Deep peels (Phenol / Croton Oil) are ablative and extend into the deep dermis, leading to the deposition of new epidermis and dermis with normal elastic fibers, glycosaminoglycans, and collagen. However, this is a deep, painful burn done only under sedation and the patient needs to be monitored and resuscitation equipment should be available. These peels have essentially been replaced by CO2 resurfacing.
Dermabrasion uses a rapidly rotating diamond burr or wire brush to remove the outer layers of skin to smooth scars or correct wrinkles. If performed on a small area, local anesthesia is sufficient. If larger areas are being treated, intravenous sedation or general anesthesia may be necessary. This procedure is done by your surgeon and is different than micro-dermabrasion which can be performed by nonmedical personnel who propel crystals to exfoliate the epidermis and improve dilated pores, oily skin, and mild sun damage.
Resurfacing lasers can be used to apply controlled injury to the skin, prompting regeneration with either a continuous wave or a pulsed-laser light. The deeper resurfacing lasers such as carbon dioxide lasers, CO2 lasers, and our ClarO2 laser, are significant medical procedures that should be undertaken only by highly qualified physicians, such as Dr. Park, Rebowe, and Massinople, who have been trained in the use of resurfacing lasers. Blemishes and pigmented spots are removed and wrinkles should be significantly improved. More superficial resurfacing lasers such as Erbium can provide some wrinkle removal, sun damage removal, and rejuvenation while being less deep, less recovery, and appropriate for licensed aestheticians to perform.

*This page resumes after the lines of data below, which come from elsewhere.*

(* ===== verification/PatchTouches.v ===== *)
(** * What applying a patch touches (apply-patch/src/lib.rs)

    The run of a patch writes, removes and creates nothing but the paths its hunks
    name, whatever the file system answers; and a patch that was parsed is parsed
    again from the text that is kept of it. *)

From S2P Require Import Prelude RustStr PatchParser PatchApply AbsolutePath PatchFs.

Section touches.
Context {FS : Type} `{ExecutorFileSystem FS} (home : option str).
Context (allowed : AbsolutePathBuf -> Prop).

(** One file system comes from another by writing and removing allowed paths, and by
    creating the parents of allowed paths. *)
Inductive touches (fs : FS) : FS -> Prop :=
| touches_nothing : touches fs fs
| touches_write fs' p c : touches fs fs' -> allowed p -> touches fs (write_file fs' p c).1
| touches_parent fs' p d r : touches fs fs' -> allowed p -> path_parent p = Some d ->
    touches fs (create_directory fs' d r).1
| touches_remove fs' p r f : touches fs fs' -> allowed p -> touches fs (remove fs' p r f).1.

Lemma touches_trans fs1 fs2 fs3 : touches fs1 fs2 -> touches fs2 fs3 -> touches fs1 fs3.
Proof. intros H12 H23. induction H23; [done|by constructor|by econstructor|by constructor]. Qed.

(** A computation that touches allowed paths only. *)
Definition within {A} (m : M A) : Prop := forall s, touches s.1 (m s).1.1.

Lemma within_ret {A} (a : A) : within (ret a).
Proof. constructor. Qed.
Lemma within_fail {A} e : within (fail (A:=A) e).
Proof. constructor. Qed.
Lemma within_bind {A B} (m : M A) (k : A -> M B) : within m -> (forall a, within (k a)) -> within (bind m k).
Proof.
  intros Hm Hk s. unfold bind. specialize (Hm s). destruct (m s) as [s' []]; cbn in *; try done.
  eapply touches_trans; [exact Hm|apply Hk].
Qed.
Lemma within_ask {A} (f : FS -> A) : within (ask f).
Proof. constructor. Qed.
Lemma within_set_exact f : within (set_exact f).
Proof. constructor. Qed.
Lemma within_push_change c : within (push_change c).
Proof. constructor. Qed.
Lemma within_change_count : within change_count.
Proof. constructor. Qed.
Lemma within_set_change i c : within (set_change i c).
Proof. intros s. unfold set_change. destruct (_ <? _); constructor. Qed.
Lemma within_lift_io {A} context (r : io_result A) : within (lift_io context r).
Proof. destruct r; constructor. Qed.
Lemma within_lift_patch {A} (r : result ApplyPatchError A) : within (lift_patch r).
Proof. constructor. Qed.
Lemma within_try_write {A} (m : M A) : within m -> within (try_write m).
Proof. intros Hm s. specialize (Hm s). unfold try_write. destruct (m s) as [[fs d] []]; exact Hm. Qed.
Lemma within_write p c : allowed p -> within (mutate (fun fs => write_file fs p c)).
Proof.
  intros Hp s. unfold mutate. pose proof (touches_write s.1 s.1 p c (touches_nothing _) Hp) as Ht.
  by destruct (write_file s.1 p c).
Qed.
Lemma within_create p d r : allowed p -> path_parent p = Some d -> within (mutate (fun fs => create_directory fs d r)).
Proof.
  intros Hp Hd s. unfold mutate. pose proof (touches_parent s.1 s.1 p d r (touches_nothing _) Hp Hd) as Ht.
  by destruct (create_directory s.1 d r).
Qed.
Lemma within_remove p r f : allowed p -> within (mutate (fun fs => remove fs p r f)).
Proof.
  intros Hp s. unfold mutate. pose proof (touches_remove s.1 s.1 p r f (touches_nothing _) Hp) as Ht.
  by destruct (remove s.1 p r f).
Qed.

Create HintDb within discriminated.
Hint Resolve within_ret within_fail within_ask within_set_exact within_push_change within_change_count
  within_set_change within_lift_io within_lift_patch within_try_write within_write within_create within_remove : within.

(** Take a computation apart to its primitive steps. *)
Ltac solve_within :=
  repeat (auto with within;
    match goal with
    | |- within (try_write _) => apply within_try_write
    | |- within (bind _ _) => apply within_bind; [|intros ?]
    | |- within (match ?x with _ => _ end) => destruct x eqn:?
    end); eauto with within.

Lemma within_read_optional p : within (read_optional_file_text_for_delta p).
Proof. unfold read_optional_file_text_for_delta, note_existing_path_delta_support. solve_within. Qed.
Lemma within_write_retry p c : allowed p -> within (write_file_with_missing_parent_retry p c).
Proof. intros Hp. unfold write_file_with_missing_parent_retry. solve_within. Qed.
Lemma within_remove_or_note p expected context : allowed p -> within (remove_or_note p expected context).
Proof. intros Hp. unfold remove_or_note, remove_failure_was_side_effect_free. solve_within. Qed.
Hint Resolve within_read_optional within_write_retry within_remove_or_note : within.

(** The paths a hunk writes or removes. *)
Definition hunk_dest (cwd : str) (h : Hunk) : option AbsolutePathBuf :=
  match h with
  | UpdateFile _ (Some dest) _ => Some (resolve_path_against_base home dest cwd)
  | _ => None
  end.
Definition hunk_allowed (cwd : str) (h : Hunk) : Prop :=
  allowed (resolve_path home h cwd) /\ forall dest, hunk_dest cwd h = Some dest -> allowed dest.

Lemma within_apply_hunk cwd h a : hunk_allowed cwd h -> within (apply_hunk home cwd h a).
Proof.
  intros [Hs Hd]. unfold apply_hunk, note_existing_path_delta_support, ensure_not_directory,
    derive_new_contents_from_chunks.
  destruct h as [path contents|path|path [dest|] chunks].
  - solve_within.
  - solve_within.
  - assert (allowed (resolve_path_against_base home dest cwd)) as Hdest by (by apply Hd). solve_within.
  - solve_within.
Qed.

Lemma within_apply_hunks cwd hunks : Forall (hunk_allowed cwd) hunks -> within (apply_hunks_to_files home cwd hunks).
Proof.
  intros Hall. unfold apply_hunks_to_files. destruct (is_nil hunks); [apply within_fail|].
  generalize (mkAffected [] [] []). induction Hall as [|h hunks Hh _ IH]; intros a; cbn [apply_hunk_loop]; [apply within_ret|].
  apply within_bind; [by apply within_apply_hunk|done].
Qed.

Lemma apply_patch_touches {W} (writeln : W -> str -> W * io_result unit) patch cwd stdout stderr fs args :
  parse_patch patch = Ok args -> Forall (hunk_allowed cwd) (args_hunks args) ->
  touches fs (apply_patch home writeln patch cwd stdout stderr fs).1.1.1.
Proof.
  intros Hp Hall. unfold apply_patch, apply_hunks. rewrite Hp.
  pose proof (within_apply_hunks cwd (args_hunks args) Hall (fs, delta_empty)) as Ht.
  destruct (apply_hunks_to_files home cwd (args_hunks args) (fs, delta_empty)) as [[fs' delta] r]. cbn [fst] in Ht.
  destruct r; [destruct (print_summary writeln _ stdout)|destruct (writeln stderr _)| |]; exact Ht.
Qed.
End touches.

(** ** A patch read again *)

Lemma trim_split s t : trim s = t -> t <> [] ->
  exists w1 w2, s = w1 ++ t ++ w2 /\ Forall (fun c => is_whitespace c = true) w1 /\ Forall (fun c => is_whitespace c = true) w2.
Proof.
  intros <- _. unfold trim. destruct (trim_start_matches_suffix is_whitespace s) as (w1 & E1 & F1).
  destruct (trim_end_matches_prefix is_whitespace (trim_start s)) as (w2 & E2 & F2).
  exists w1, w2. split; [|done]. rewrite E1 at 1. f_equal. exact E2.
Qed.

Lemma strict_boundaries ls kept inner :
  check_patch_boundaries_strict ls = Ok (kept, inner) <->
  kept = ls /\ exists first last, ls = first :: inner ++ [last] /\ trim first = BEGIN_PATCH_MARKER /\ trim last = END_PATCH_MARKER.
Proof.
  unfold check_patch_boundaries_strict, check_start_and_end_lines_strict. split.
  - destruct ls as [|f ls]; [done|]. destruct ls as [|l ls _] using rev_ind; cbn [fmap option_fmap option_map last].
    { destruct (is_some_and _ _); cbn; [done|]. by destruct (negb _). }
    rewrite (last_cons f (ls ++ [l])), last_snoc. cbn [fmap option_fmap option_map is_some_and].
    destruct (str_eqb (trim f) BEGIN_PATCH_MARKER) eqn:E1; cbn [andb negb]; [|done].
    destruct (str_eqb (trim l) END_PATCH_MARKER) eqn:E2; cbn [rbind]; [|done].
    apply bool_decide_eq_true in E1, E2. unfold strip_ends. cbn [length]. rewrite length_app. cbn [length].
    replace (2 <=? S (length ls + 1)) with true by lia. cbn [rbind drop].
    replace (S (length ls + 1) - 2) with (length ls) by lia. rewrite drop_0, take_app_length. intros [= <- <-].
    split; [done|]. by exists f, l.
  - intros (-> & f & l & -> & E1 & E2). rewrite (last_cons f (inner ++ [l])), last_snoc.
    cbn [fmap option_fmap option_map is_some_and]. rewrite E1, E2.
    replace (str_eqb BEGIN_PATCH_MARKER BEGIN_PATCH_MARKER && str_eqb END_PATCH_MARKER END_PATCH_MARKER) with true by (vm_compute; reflexivity).
    cbn [rbind]. unfold strip_ends. cbn [length]. rewrite length_app. cbn [length].
    replace (2 <=? S (length inner + 1)) with true by lia. cbn [rbind drop].
    replace (S (length inner + 1) - 2) with (length inner) by lia. by rewrite drop_0, take_app_length.
Qed.

Lemma lines_no_LF s : Forall (fun l => LF ∉ l) (lines s).
Proof.
  unfold lines. pose proof (split_char_no_sep LF s) as Hall. induction Hall as [|p ps Hp Hps IH]; [constructor|].
  cbn [finish_lines]. destruct ps as [|q ps]; [destruct (is_nil p); by repeat constructor|]. constructor; [|exact IH].
  unfold strip_cr. destruct (strip_suffix [CR] p) as [r|] eqn:E; [|done]. apply strip_suffix_Some in E as ->. cbn. set_solver.
Qed.

Lemma join_elem sep ls l c : l ∈ ls -> c ∈ l -> c ∈ join sep ls.
Proof.
  intros Hl Hc. induction ls as [|x ls IH]; [by apply elem_of_nil in Hl|]. cbn [join]. destruct ls as [|y ls].
  - apply list_elem_of_singleton in Hl as ->. done.
  - apply elem_of_cons in Hl as [->|Hl]; [set_solver|]. specialize (IH Hl). set_solver.
Qed.

Lemma line_ok_plain l : LF ∉ l -> CR ∉ l -> line_ok l.
Proof.
  intros Hl Hc. split; [done|]. destruct (strip_suffix [CR] l) as [r|] eqn:E; [|done].
  apply strip_suffix_Some in E as ->. set_solver.
Qed.

(** The lines that are kept, and how they are read from their text. *)
Lemma kept_lines_again first inner last :
  trim first = BEGIN_PATCH_MARKER -> trim last = END_PATCH_MARKER ->
  Forall (fun l => LF ∉ l /\ CR ∉ l) (first :: inner ++ [last]) ->
  exists first' last', lines (trim (join [LF] (first :: inner ++ [last]))) = first' :: inner ++ [last']
    /\ trim first' = BEGIN_PATCH_MARKER /\ trim last' = END_PATCH_MARKER.
Proof.
  intros Ef El Hok.
  apply trim_split in Ef as (w1 & w2 & -> & F1 & F2); [|done]. apply trim_split in El as (w3 & w4 & -> & F3 & F4); [|done].
  exists (BEGIN_PATCH_MARKER ++ w2), (w3 ++ END_PATCH_MARKER).
  assert (trim (join [LF] ((w1 ++ BEGIN_PATCH_MARKER ++ w2) :: inner ++ [w3 ++ END_PATCH_MARKER ++ w4]))
          = join [LF] ((BEGIN_PATCH_MARKER ++ w2) :: inner ++ [w3 ++ END_PATCH_MARKER])) as ->.
  { rewrite !(app_comm_cons inner), !join_unlines.
    change (unlines (?x :: inner)) with ((x ++ [LF]) ++ unlines inner).
    rewrite <- !app_assoc.
    set (body := BEGIN_PATCH_MARKER ++ w2 ++ [LF] ++ unlines inner ++ w3 ++ END_PATCH_MARKER).
    replace (w1 ++ _) with (w1 ++ body ++ w4) by (unfold body; by rewrite <- !app_assoc).
    apply trim_surround; [done|done|apply trim_solid|done].
    - done.
    - unfold body. rewrite !app_assoc. by apply trimmed_end_app. }
  rewrite Forall_cons, Forall_app, Forall_singleton in Hok. destruct Hok as ([H1 H2] & Hin & [H3 H4]).
  split; [apply lines_join|].
  - constructor; [apply line_ok_plain; set_solver|]. apply Forall_app. split.
    + eapply Forall_impl; [exact Hin|]. intros l []. by apply line_ok_plain.
    + constructor; [apply line_ok_plain; set_solver|constructor].
  - rewrite app_comm_cons, last_snoc. intros [= E]. by apply app_eq_nil in E as [_ E].
  - split.
    + rewrite <- (app_nil_l (BEGIN_PATCH_MARKER ++ w2)). by apply trim_surround.
    + rewrite <- (app_nil_r (w3 ++ END_PATCH_MARKER)), <- app_assoc. by apply trim_surround.
Qed.

Lemma lenient_boundaries ls kept inner :
  check_patch_boundaries_lenient ls = Ok (kept, inner) ->
  (forall l, l ∈ kept -> l ∈ ls)
  /\ exists first last, kept = first :: inner ++ [last] /\ trim first = BEGIN_PATCH_MARKER /\ trim last = END_PATCH_MARKER.
Proof.
  unfold check_patch_boundaries_lenient. destruct (check_patch_boundaries_strict ls) as [[k i]|e| |] eqn:E; try done.
  { intros [= -> ->]. apply strict_boundaries in E as [-> E]. done. }
  destruct ls as [|f [|g rest]]; try done. destruct (_ && _ && _); [|done]. set (ls := f :: g :: rest) in *.
  unfold strip_ends. destruct (2 <=? length ls); [|done]. cbn [rbind]. intros [-> H]%strict_boundaries. split; [|done].
  intros l Hl%elem_of_take. destruct Hl as (i & Hl & _). rewrite lookup_drop in Hl. by eapply list_elem_of_lookup_2.
Qed.

Lemma parse_patch_again patch args :
  parse_patch patch = Ok args -> CR ∉ args_patch args ->
  exists args', parse_patch (args_patch args) = Ok args' /\ args_hunks args' = args_hunks args.
Proof.
  unfold parse_patch, parse_patch_text. cbn [PARSE_IN_STRICT_MODE].
  destruct (check_patch_boundaries_lenient (lines (trim patch))) as [[kept inner]| | |] eqn:E; cbn [rbind]; try done.
  destruct (hunk_loop _ inner 2 []) as [hunks| | |] eqn:Eh; cbn [rbind]; try done. intros [= <-] Hcr. cbn [args_patch] in *.
  apply lenient_boundaries in E as (Hin & first & last & -> & Ef & El).
  destruct (kept_lines_again first inner last Ef El) as (first' & last' & -> & Ef' & El').
  { apply Forall_forall. intros l Hl. split.
    - pose proof (lines_no_LF (trim patch)) as Hno. rewrite Forall_forall in Hno. by apply Hno, Hin.
    - intros Hc. apply Hcr. by eapply join_elem. }
  assert (check_patch_boundaries_strict (first' :: inner ++ [last']) = Ok (first' :: inner ++ [last'], inner)) as Es
    by (apply strict_boundaries; split; [done|by exists first', last']).
  unfold check_patch_boundaries_lenient. rewrite Es. cbn [rbind]. rewrite Eh. cbn [rbind]. by eexists.
Qed.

IPL, or Intense Pulsed Light, is a broad, noncoherent wavelength also known as phototherapy that can be utilized to treat hyperpigmentation or brown spots, undesired hair, large pores, oily skin, and fine wrinkles. Dr. Park offers a Lumenis IPL, one of the standards of IPL. The downtime is essentially zero.
Nd:YAG is a coherent laser light of 1064 nm wavelength that targets melanin and ablates the dermis and epidermis. It can be used to tighten skin, can remove unwanted hair, and can be used to treat angiomas and spider veins.
Erbium:YAG is a coherent laser light of 2940 nm wavelength that targets water and ablates the epidermis. Its depth of penetration is similar to a superficial peel, but does also target and ablate collagen (3030 nm) augmenting its rejuvenation. The results are less extreme than CO2 resurfacing but the recovery and discomfort are also significantly less.
CO2 laser is a coherent laser light of 10,400 nm wavelength that targets water and ablates the skin deeper with sequential passes. This laser has tremendous ability to resurface the skin with dramatic improvement in skin texture, elasticity, and even appearance. Thus improving the glow of skin and removing wrinkles. The intensity or strength can be adjusted for each treatment and patient and can also be fractionated.
Fractionated lasers divide the standard laser signal into microbeams of light, leaving intervening skin without treatment. This less traumatic technique minimizes procedural pain, down time, and redness. However, the overall benefit is less and multiple treatments are required to eventually treat all areas of the skin, typically 3 laser treatments at monthly intervals. Fractionated lasers include Erbium and CO2. Erbium lasers, ie Fraxel, have been shown to be of limited effect. Drs. Park, Rebowe, and Massinople are happy to provide the optimal combination of an adjustable CO2 laser that is fractionated, giving him the ability to adjust treatment to the desired level and achieve superior results through the depth of CO2 while limiting the recovery period. Our aestheticians are also able to fractionate Erbium resurfacing.